Content starts

(* ===== verification/Ext2.v ===== *)
(** * The ext2 file system ([filesystem/ext2/ext2.c])

    The volume, inodes, the blocks of files, directories, paths, and the calls on files.
    A path is the list of its characters. A buffer is the list of its bytes; accesses
    outside it are a [Fault]. A buffer on the stack starts with arbitrary bytes, those of
    [stack_byte]. Structures on disk are decoded from their bytes, little endian.

    The repository has neither the block devices nor the functions that allocate inodes
    and blocks, change directories and update the superblock; they are in the environment
    [env], together with the constants that [ext2.h] does not define. A transfer works on
    the devices [D], part of the state.

    A search of a block of a directory has fuel for as many records as the block has bytes;
    a loop over the blocks of a directory for one more than its size needs; a path for as
    many components as it has characters. Proofs show that this is enough. *)

From Stdlib Require Import ZArith Lia.
From stdpp Require Import base tactics option numbers list.
From S2P Require Import Prelude VfsCache.
(* ===== verification/Ext2Thms.v ===== *)
(** * Properties of the ext2 file system

    Reading: with a device whose blocks divide 1024 bytes, paths resolve as the directories
    say, files have the contents their block numbers say, and listings are exact. These
    are equations with reference definitions on the bytes of the disk ([resolve],
    [bytes_of], [dir_entries]). Writing: an inode that is written is read back and others
    stay as they are. Errors: volumes with larger blocks, and long symbolic links. *)

From Stdlib Require Import ZArith Lia.
From stdpp Require Import base tactics option numbers list.
From S2P Require Import Prelude VfsCache Ext2.
Import Ext2.

Set Default Goal Selector "!".
Local Open Scope Z_scope.
Local Open Scope kernel_scope.

Module Ext2Thms.

Abbreviation bytes_ok := (Forall (fun b => 0 <= b < 256)%Z).

(** ** Inodes as bytes *)

Record inode_wf (i : inode) : Prop := {
  wf_mode : 0 <= mode i < 2 ^ 16;
  wf_uid : 0 <= uid i < 2 ^ 16;
  wf_size : 0 <= size i < 2 ^ 32;
  wf_atime : 0 <= atime i < 2 ^ 32;
  wf_ctime : 0 <= ctime i < 2 ^ 32;
  wf_mtime : 0 <= mtime i < 2 ^ 32;
  wf_dtime : 0 <= dtime i < 2 ^ 32;
  wf_gid : 0 <= gid i < 2 ^ 16;
  wf_links : 0 <= links_count i < 2 ^ 16;
  wf_blocks : 0 <= blocks i < 2 ^ 32;
  wf_flags : 0 <= flags i < 2 ^ 32;
  wf_osd1 : 0 <= osd1 i < 2 ^ 32;
  wf_block : length (block i) = 15%nat /\ Forall (fun n => 0 <= n < 2 ^ 32) (block i);
  wf_rest : length (rest i) = 28%nat /\ bytes_ok (rest i);
}.

Ltac list_of H :=
  lazymatch type of H with
  | length ?l = O => destruct l; [clear H|discriminate H]
  | length ?l = S _ => destruct l; [discriminate H|injection H as H; list_of H]
  end.

Lemma encode_length i : length (block i) = 15%nat -> length (rest i) = 28%nat -> length (encode_inode i) = 128%nat.
Proof.
  intros Hb Hr. unfold encode_inode, bytes_of. rewrite !length_app, !le_bytes_length, Hr. destruct i; cbn in *. list_of Hb. reflexivity.
Qed.

Lemma le_bytes_ok n : forall x, bytes_ok (le_bytes n x).
Proof. induction n as [|n IH]; intros x; cbn [le_bytes]; constructor; [apply Z.mod_pos_bound; lia|apply IH]. Qed.

Lemma encode_bytes i : bytes_ok (rest i) -> bytes_ok (encode_inode i).
Proof.
  intros Hr. unfold encode_inode. rewrite !Forall_app. repeat (split; [apply le_bytes_ok|]). split; [|done]. unfold bytes_of.
  apply Forall_concat, Forall_forall. intros l (x & -> & _)%list_elem_of_fmap. apply le_bytes_ok.
Qed.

Content ends

> [Task prompt] Each line above where the word "Prelude" occurs should be returned in full.

> [Solution]
From S2P Require Import Prelude VfsCache.
From S2P Require Import Prelude VfsCache Ext2.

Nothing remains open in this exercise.